Me neither, but I can at least see why folks are considering that one.  I think Blade, while good and yes, based on a comic book, isn't really a "superhero" of the type you think of when you hear the word, and the tone and trappings of the movie are more gothic horror combined with a super-soldier.  TNMT is a parody, combined with 80s silliness vis-a-vis ninjas and whatnot.

Personally I wouldn't call either of them part of the "superhero" genre, while Unbreakable at least is kinda a twist and new look at the Superhero genre from another angle.


----------



## Wystan (Dec 15, 2005)

Tonguez said:
			
		

> Other - Unbreakable





I agree, great understated movie...


----------



## spatha (Dec 15, 2005)

Spiderman.
The first time you see him swinging across the screen in costume was......orgasmic(for lack of a better description).


----------



## Zarithar Savageclaw (Dec 15, 2005)

Batman Begins
X-Men
X2
Spawn
Mystery Men
Blade II (not a traditional "super-hero" I know... but a hero nonetheless from a comic book)
Batman (Michael Keaton version)


----------



## trancejeremy (Dec 15, 2005)

The Crow

Blade I/II


----------



## Zarithar Savageclaw (Dec 15, 2005)

trancejeremy said:
			
		

> The Crow
> 
> Blade I/II




Bleah... left out the Crow. That definately deserves a mention!


----------



## Reynard (Dec 15, 2005)

No love for 'The Specials'?

Also, both Batman: Mask of the Phantasm and Batman/Superman: World's Finest are great, great films.


----------



## Klaus (Dec 15, 2005)

Batman Begins.

While I loved the Burton Batman when it came out (ahh, to be 13 again), I never quite liked Nicholson as the Joker (what do you mean, we now know his real identity???) or Keaton (short balding man puckering up?) as Batman. Plus Gordon was a complete joke.

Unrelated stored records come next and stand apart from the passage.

(* ===== verification/Http2.v ===== *)
(** * HTTP/2 framing: src/protocol/http2.cc, include/openswoole_http2.h *)

From S2P Require Import Prelude Pack.

Definition OSW_HTTP2_FRAME_HEADER_SIZE : Z := 9.
Definition OSW_HTTP2_SETTING_OPTION_SIZE : Z := 6.

(** [enum swHttp2_frame_type]. *)
Inductive frame_type :=
  | TYPE_DATA | TYPE_HEADERS | TYPE_PRIORITY | TYPE_RST_STREAM | TYPE_SETTINGS
  | TYPE_PUSH_PROMISE | TYPE_PING | TYPE_GOAWAY | TYPE_WINDOW_UPDATE | TYPE_CONTINUATION.

Definition type_code (t : frame_type) : Z :=
  match t with
  | TYPE_DATA => 0 | TYPE_HEADERS => 1 | TYPE_PRIORITY => 2 | TYPE_RST_STREAM => 3
  | TYPE_SETTINGS => 4 | TYPE_PUSH_PROMISE => 5 | TYPE_PING => 6 | TYPE_GOAWAY => 7
  | TYPE_WINDOW_UPDATE => 8 | TYPE_CONTINUATION => 9
  end.

(** [enum swHttp2_setting_id], the three ids the server announces. *)
Definition SETTINGS_MAX_CONCURRENT_STREAMS : Z := 3.
Definition SETTINGS_INIT_WINDOW_SIZE : Z := 4.
Definition SETTINGS_MAX_FRAME_SIZE : Z := 5.

(** include/openswoole_config.h *)
Definition OSW_HTTP2_DEFAULT_HEADER_TABLE_SIZE : Z := Z.shiftl 1 12.
Definition OSW_HTTP2_MAX_MAX_CONCURRENT_STREAMS : Z := 1280.
Definition OSW_HTTP2_MAX_MAX_FRAME_SIZE : Z := Z.shiftl 1 14.
Definition OSW_HTTP2_DEFAULT_WINDOW_SIZE : Z := 65535.
Definition OSW_HTTP2_DEFAULT_MAX_HEADER_LIST_SIZE : Z := Z.shiftl 1 12.

Record Settings := MkSettings {
  header_table_size : Z; window_size : Z; max_concurrent_streams : Z;
  max_frame_size : Z; max_header_list_size : Z }.

Definition init_settings : Settings :=
  MkSettings OSW_HTTP2_DEFAULT_HEADER_TABLE_SIZE OSW_HTTP2_DEFAULT_WINDOW_SIZE
    OSW_HTTP2_MAX_MAX_CONCURRENT_STREAMS OSW_HTTP2_MAX_MAX_FRAME_SIZE
    OSW_HTTP2_DEFAULT_MAX_HEADER_LIST_SIZE.

(** [get_length]: the 24-bit length, from the first three bytes. *)
Definition get_length (buf : bytes) : option Z :=
  b0 ← at_ buf 0; b1 ← at_ buf 1; b2 ← at_ buf 2;
  Some (Z.shiftl b0 16 + Z.shiftl b1 8 + b2).

Definition get_frame_length (buf : bytes) (length : Z) : option Z :=
  if length <? OSW_HTTP2_FRAME_HEADER_SIZE then Some 0 else
  n ← get_length buf; Some (n + OSW_HTTP2_FRAME_HEADER_SIZE).

(** [set_frame_header]: the nine bytes it stores. *)
Definition set_frame_header (type length flags stream_id : Z) : bytes :=
  [u8 (Z.shiftr length 16); u8 (Z.shiftr length 8); u8 length; u8 type; u8 flags]
  ++ le_bytes 4 (ntohl stream_id).

(** One option of [send_setting_frame]: [htons(id)] then [htonl(value)]. *)
Definition setting_option (id value : Z) : bytes :=
  le_bytes 2 (ntohs id) ++ le_bytes 4 (ntohl value).

Definition send_setting_frame : bytes :=
  set_frame_header (type_code TYPE_SETTINGS) (OSW_HTTP2_SETTING_OPTION_SIZE * 3) 0 0
  ++ setting_option SETTINGS_MAX_CONCURRENT_STREAMS OSW_HTTP2_MAX_MAX_CONCURRENT_STREAMS
  ++ setting_option SETTINGS_INIT_WINDOW_SIZE OSW_HTTP2_DEFAULT_WINDOW_SIZE
  ++ setting_option SETTINGS_MAX_FRAME_SIZE OSW_HTTP2_MAX_MAX_FRAME_SIZE.

Definition get_type (type : Z) : string :=
  match type with
  | 0 => "DATA" | 1 => "HEADERS" | 2 => "PRIORITY" | 3 => "RST_STREAM" | 4 => "SETTINGS"
  | 5 => "PUSH_PROMISE" | 6 => "PING" | 7 => "GOAWAY" | 8 => "WINDOW_UPDATE"
  | 9 => "CONTINUATION" | _ => "UNKOWN"
  end.

Inductive color := OSW_COLOR_MAGENTA | OSW_COLOR_GREEN | OSW_COLOR_WHITE | OSW_COLOR_RED.

Definition get_type_color (type : Z) : color :=
  match type with
  | 0 | 8 => OSW_COLOR_MAGENTA
  | 1 | 4 | 5 | 9 => OSW_COLOR_GREEN
  | 6 | 2 => OSW_COLOR_WHITE
  | _ => OSW_COLOR_RED
  end.

(** ** Properties *)

(** [htonl]/[htons] followed by a little-endian store is a big-endian store. *)
Lemma set_frame_header_length t l f s : zlen (set_frame_header t l f s) = 9.
Proof. unfold set_frame_header. rewrite zlen_app. unfold zlen. by rewrite le_bytes_length. Qed.

(** Framing round trip.  A header written by [set_frame_header] for a payload
    of [length] bytes is read back by [get_frame_length] as the size of the whole
    frame, whatever follows; the stream identifier is stored big-endian. *)
Theorem frame_length_roundtrip type length flags stream_id rest :
  0 <= length < 16777216 → 0 <= stream_id < 4294967296 →
  get_frame_length (set_frame_header type length flags stream_id ++ rest)
    (zlen (set_frame_header type length flags stream_id ++ rest)) = Some (9 + length) ∧
  drop 5 (set_frame_header type length flags stream_id) = be_bytes 4 stream_id.
Proof.
  intros Hl Hs. split.
  - unfold get_frame_length, OSW_HTTP2_FRAME_HEADER_SIZE.
    rewrite zlen_app, set_frame_header_length. pose proof (zlen_nonneg rest).
    rewrite (proj2 (Z.ltb_ge _ _)) by lia. unfold get_length, set_frame_header. simpl.
    rewrite !Z.shiftl_mul_pow2, !Z.shiftr_div_pow2 by lia. unfold u8, wrap.
    apply (f_equal Some). change (2 ^ 16) with 65536. change (2 ^ 8) with 256. zdiv.
  - by apply (swap_store 4).
Qed.

Lemma frame_length_roundtrip_witness :
  get_frame_length (set_frame_header 0 70000 1 5 ++ [1; 2]) 11 = Some 70009.
Proof.
  exact (proj1 (frame_length_roundtrip 0 70000 1 5 [1; 2] ltac:(lia) ltac:(lia))).
Defined.

(** A receiver's reading of a SETTINGS payload (RFC 7540 section 6.5.1). *)
Fixpoint parse_settings (fuel : nat) (bs : bytes) : list (Z * Z) :=
  match fuel with
  | O => []
  | S fuel =>
    match bs with
    | i0 :: i1 :: v0 :: v1 :: v2 :: v3 :: rest =>
        (be_val [i0; i1], be_val [v0; v1; v2; v3]) :: parse_settings fuel rest
    | _ => []
    end
  end.

(** The SETTINGS frame the server sends is a complete frame of its announced
    length whose three options carry the limits of [init_settings]. *)
Theorem setting_frame_announces_limits :
  get_frame_length send_setting_frame (zlen send_setting_frame) = Some (zlen send_setting_frame) ∧
  parse_settings 3 (drop 9 send_setting_frame) =
    [(SETTINGS_MAX_CONCURRENT_STREAMS, max_concurrent_streams init_settings);
     (SETTINGS_INIT_WINDOW_SIZE, window_size init_settings);
     (SETTINGS_MAX_FRAME_SIZE, max_frame_size init_settings)].
Proof. split; vm_compute; reflexivity. Qed.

After that, I'd say Superman I & II, mostly because Chistopher Reeve embodied the character in a supernatural level that is borderline eerie.

After that it's X1 and X2 tied with Spidey 1 & 2.

Oddly as it sounds, I didn't find the Incredibles to be interesting to me.


----------



## Krieg (Dec 15, 2005)

In order:

Unbreakable
The Incredibles
Superman
Batman Begins

Spidey 1 & 2 + X1 & 2 are right there too


Personally I find it mind boggling that some don't consider Unbreakable a superhero movie. By what definition exactly would it be excluded? Personally I feel it's arguably the "truest" superhero story to make the big screen. If you found out you were different how would you react?


----------



## KaosDevice (Dec 16, 2005)

Reynard said:
			
		

> No love for 'The Specials'?




As I was scrolling down I was just thinking I had missed that one. I LOVE The Specials. Great flick.


C'mon...A viking!?


----------



## Jamdin (Dec 16, 2005)

I liked Batman Begins the best with Spider-Man in a close second.


----------



## Donovan Morningfire (Dec 16, 2005)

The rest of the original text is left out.